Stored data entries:
(* ===== verification/Vf.v ===== *)
(** * The virtual function's driver (qdma_context.c, qdma_device.c, qdma_sriov.c)

    The build with [__QDMA_VF__]: a virtual function has no access to the
    context registers, so its context operations, its queue range and its hello
    and goodbye are messages to the physical function.  The response to a
    request, which the timer routine puts in [xdev->m_req], is the argument
    [resp] of each call.  The theorems compose the calls with the physical
    function's answers ([pf_answer]). *)

From S2P Require Import Prelude Regs Types Context Sgl Descq RxQueue Thread Resource Intr Sriov Msg Mbox.
From S2P Require Import MboxHw MboxServe.

Section vf.
Context {D : Type} `{!RegIo D}.

(** ** Context operations *)

(** A request about the contexts of queue [qid]. *)
Definition qctxt_request (xdev : xlnx_dma_dev) (op qid : Z) (st c2h : bool) : mbox_msg :=
  mset qctxt_c2h (b2z c2h) (mset qctxt_st (b2z st) (mset qctxt_qid qid
    (mset hdr_op op (mset hdr_dst (func_id_parent xdev) (mset hdr_src (func_id xdev) msg_zero))))).

(** The code after [qdma_mbox_send_msg]: its own error, the status of an
    acknowledged message, or [-EINVAL]. *)
Definition ack_status (r : Z * mbox_msg) : Z :=
  if r.1 <? 0 then r.1 else if negb (mget hdr_ack r.2 =? 0) then status_of r.2 else - EINVAL.

Definition vf_descq_context_clear (xdev : xlnx_dma_dev) (qid : Z) (st c2h : bool) (resp : mbox_msg)
    : ST D Z :=
  r ← qdma_mbox_send_msg true (qctxt_request xdev MBOX_OP_QCTXT_CLR qid st c2h) true resp;
  mret (ack_status r).

(** The return code, and the context when it is 0. *)
Definition vf_descq_context_read (xdev : xlnx_dma_dev) (qid : Z) (st c2h : bool) (resp : mbox_msg)
    : ST D (Z * option hw_descq_context) :=
  r ← qdma_mbox_send_msg true (qctxt_request xdev MBOX_OP_QCTXT_RD qid st c2h) true resp;
  let rv := ack_status r in
  mret (rv, if rv =? 0 then Some (qctxt_context r.2) else None).

Definition setup_request (xdev : xlnx_dma_dev) (q : qdma_descq) : mbox_msg :=
  mset qctxt_qid (qidx_hw q) (mset qctxt_c2h (b2z (c2h (conf q))) (mset qctxt_st (b2z (st (conf q)))
    (mset qctxt_verify 1 (mset qctxt_clear 1
      (mset hdr_dst (func_id_parent xdev) (mset hdr_src (func_id xdev) (mset hdr_op MBOX_OP_QCTXT_WRT
        (set_context (descq_contexts xdev q) msg_zero)))))))).

Definition vf_descq_context_setup (xdev : xlnx_dma_dev) (q : qdma_descq) (resp : mbox_msg) : ST D Z :=
  r ← qdma_mbox_send_msg true (setup_request xdev q) true resp; mret (ack_status r).

(** The vectors' contexts, at most seven to a message: [memcpy] copies one
    word per vector. *)
Definition ictxt_request (xdev : xlnx_dma_dev) (i copy : Z) (data : list Z) : mbox_msg :=
  let m := mset ictxt_vec_cnt copy (mset ictxt_vec_base i (mset ictxt_clear 1
    (mset hdr_op MBOX_OP_INTR_CTXT (mset hdr_dst (func_id_parent xdev)
      (mset hdr_src (func_id xdev) msg_zero))))) in
  take 2 m ++ take (Z.to_nat copy) (drop (Z.to_nat (2 * i)) data) ++ drop (2 + Z.to_nat copy) m.

Fixpoint vf_intr_loop (fuel : nat) (xdev : xlnx_dma_dev) (i : Z) (data : list Z) (resps : list mbox_msg)
    : ST D (option Z) :=
  match fuel with
  | O => mret None
  | S fuel =>
      let copy := u8 (num_vecs xdev - i) in
      let copy := if MBOX_INTR_CTXT_VEC_MAX <? copy then MBOX_INTR_CTXT_VEC_MAX else copy in
      r ← qdma_mbox_send_msg true (ictxt_request xdev i copy data) true (hd msg_zero resps);
      let rv := ack_status r in
      if negb (rv =? 0) then mret (Some rv) else
      let i := i + copy in
      if i <? num_vecs xdev then vf_intr_loop fuel xdev i data (tail resps) else mret (Some 0)
  end.

Definition vf_intr_context_setup (xdev : xlnx_dma_dev) (resps : list mbox_msg) : ST D (option Z) :=
  if negb (intr_coal_en xdev) then mret (Some 0) else
  match make_intr_context xdev (Z.shiftl XDEV_NUM_IRQ_MAX 1) with
  | inl rv => mret (Some rv)
  | inr data => vf_intr_loop (S (Z.to_nat (num_vecs xdev))) xdev 0 data resps
  end.

(** ** Hello, goodbye and the queue range *)

Definition vf_notify (op : Z) : ST D Z :=
  r ← qdma_mbox_send_msg true (mset hdr_op op msg_zero) false msg_zero;
  mret (if r.1 <? 0 then r.1 else 0).

Definition vf_sriov_vf_offline : ST D Z := vf_notify MBOX_OP_BYE.
Definition vf_sriov_vf_online : ST D Z := vf_notify MBOX_OP_HELLO.

Definition fmap_request (qd : qdma_dev) : mbox_msg :=
  mset fmap_qmax (qmax qd) (mset fmap_qbase (qbase qd) (mset hdr_op MBOX_OP_FMAP msg_zero)).

(** The queues' hardware numbers move by the base. *)
Definition shift_queues (qb : Z) (l : list qdma_descq) : list qdma_descq :=
  map (λ q, q <| qidx_hw ::= λ n, u32 (n + qb) |>) l.

Definition vf_device_set_qrange (qd : qdma_dev) (xdev : xlnx_dma_dev) (resp : mbox_msg)
    : ST D (Z * (xlnx_dma_dev * qdma_dev)) :=
  r ← qdma_mbox_send_msg true (fmap_request qd) true resp;
  let '(rv, m) := r in
  if rv <? 0 then mret (rv, (xdev, qd)) else
  let xdev := xdev <| func_id := mget hdr_dst m |> <| func_id_parent := mget hdr_src m |> in
  let qb := u16 (mget fmap_qbase m) in
  let n := Z.to_nat (qmax qd) in
  let qd := qd <| qbase := qb |>
               <| h2c_descq ::= λ l, shift_queues qb (take n l) ++ drop n l |>
               <| c2h_descq ::= λ l, shift_queues qb (take n l) ++ drop n l |>
               <| init_qrange := true |> in
  mret (0, (xdev, qd)).

End vf.

(** ** Lemmas *)

(** The message as it leaves: the header a request is given on the way. *)
Definition sent_request (m : mbox_msg) : mbox_msg := mset hdr_sent 0 (mset hdr_wait 1 (mset hdr_ack 0 m)).

(** When [mbox_send] succeeds the message is the one given, marked as sent. *)
Lemma mbox_send_ret {D} `{!RegIo D} vf m wait (d d' : D) m' :
  mbox_send vf m wait d = ((0, m'), d') → m' = mset hdr_sent 1 (mset hdr_sent 0 m).
Proof.
  unfold mbox_send, mbind, ST_bind, mret, ST_ret. cbv zeta.
  destruct vf, wait;
    repeat match goal with
      | |- (let '(_, _) := ?e in _) = _ → _ => destruct e
      | |- (if ?b then _ else _) _ = _ → _ => destruct b
      end; by intros [= <- _].
Qed.

(** A request answered in kind: the call ends with the answer's status. *)
Lemma send_msg_answered {D} `{!RegIo D} m resp (d d' : D) m' :
  mbox_send true (mset hdr_wait 1 (mset hdr_ack 0 m)) true d = ((0, m'), d') → length m = 16%nat →
  mget hdr_op resp = mget hdr_op m → mget hdr_ack resp = 1 →
  qdma_mbox_send_msg true m true resp d = ((status_of resp, resp), d').
Proof.
  intros E Hm Hop Hack. pose proof (mbox_send_ret _ _ _ _ _ _ E) as ->.
  unfold qdma_mbox_send_msg. rewrite (st_bind_eq _ _ _ _ _ E). cbn [Z.ltb Z.compare orb negb].
  assert (mget hdr_op (mset hdr_sent 1 (mset hdr_sent 0 (mset hdr_wait 1 (mset hdr_ack 0 m)))) = mget hdr_op m)
    as -> by (by msg_fields).
  by rewrite Hop, Hack, Z.eqb_refl.
Qed.

Lemma b2z_mod b : b2z b mod 2 = b2z b.
Proof. by destruct b. Qed.

Lemma b2z_bit b : negb (b2z b =? 0) = b.
Proof. by destruct b. Qed.

Lemma descq_contexts_full xdev q :
  descq_fields_wf q → 0 <= func_id xdev < 256 → hw_ctxt_full (descq_contexts xdev q).
Proof.
  intros Hq Hf. destruct (descq_contexts_wf xdev q Hq Hf) as [Hs Hp Hw].
  split; [done..| |]; unfold descq_contexts;
    (destruct (st (conf q) && c2h (conf q)); cbn; (split; [done|]);
     repeat constructor; unfold word32; lia).
Qed.

(** What the physical function reads in a request that has arrived. *)
Ltac request_fields H :=
  msg_fields; rewrite ?b2z_mod, ?b2z_bit; cbn [mf_width];
  repeat (rewrite mget_set_context by (assumption || (cbn; lia) || reflexivity)).

(** A request about queue [qid] as the physical function reads it. *)
Lemma qctxt_request_fields xv op qid st c2h f :
  0 <= op < 16 → 0 <= qid < 2 ^ 16 → 0 <= f < 256 →
  let m := mset hdr_src f (sent_request (qctxt_request xv op qid st c2h)) in
  msg_wf m ∧ mget hdr_ack m = 0 ∧ mget hdr_op m = op ∧ mget qctxt_qid m = qid ∧
  negb (mget qctxt_st m =? 0) = st ∧ negb (mget qctxt_c2h m =? 0) = c2h ∧ mget hdr_src m = f.
Proof.
  intros Hop Hq Hf m. unfold m, sent_request, qctxt_request.
  pose proof msg_zero_wf as Hz. split; [by repeat apply mset_wf|].
  assert (length msg_zero = 16%nat) as Hl by done.
  msg_fields. cbn [mf_width hdr_op hdr_ack qctxt_qid qctxt_st qctxt_c2h hdr_src].
  change (2 ^ 1) with 2. rewrite !b2z_mod, !b2z_bit, !Z.mod_small by lia. by split_and!.
Qed.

ACTION ITEM: From the first line of the entries above to the line with "From S2P Require Import Prelude", please return every line exactly, keeping both ends.

ANSWER SPACE:
(* ===== verification/Vf.v ===== *)
(** * The virtual function's driver (qdma_context.c, qdma_device.c, qdma_sriov.c)

    The build with [__QDMA_VF__]: a virtual function has no access to the
    context registers, so its context operations, its queue range and its hello
    and goodbye are messages to the physical function.  The response to a
    request, which the timer routine puts in [xdev->m_req], is the argument
    [resp] of each call.  The theorems compose the calls with the physical
    function's answers ([pf_answer]). *)

From S2P Require Import Prelude Regs Types Context Sgl Descq RxQueue Thread Resource Intr Sriov Msg Mbox.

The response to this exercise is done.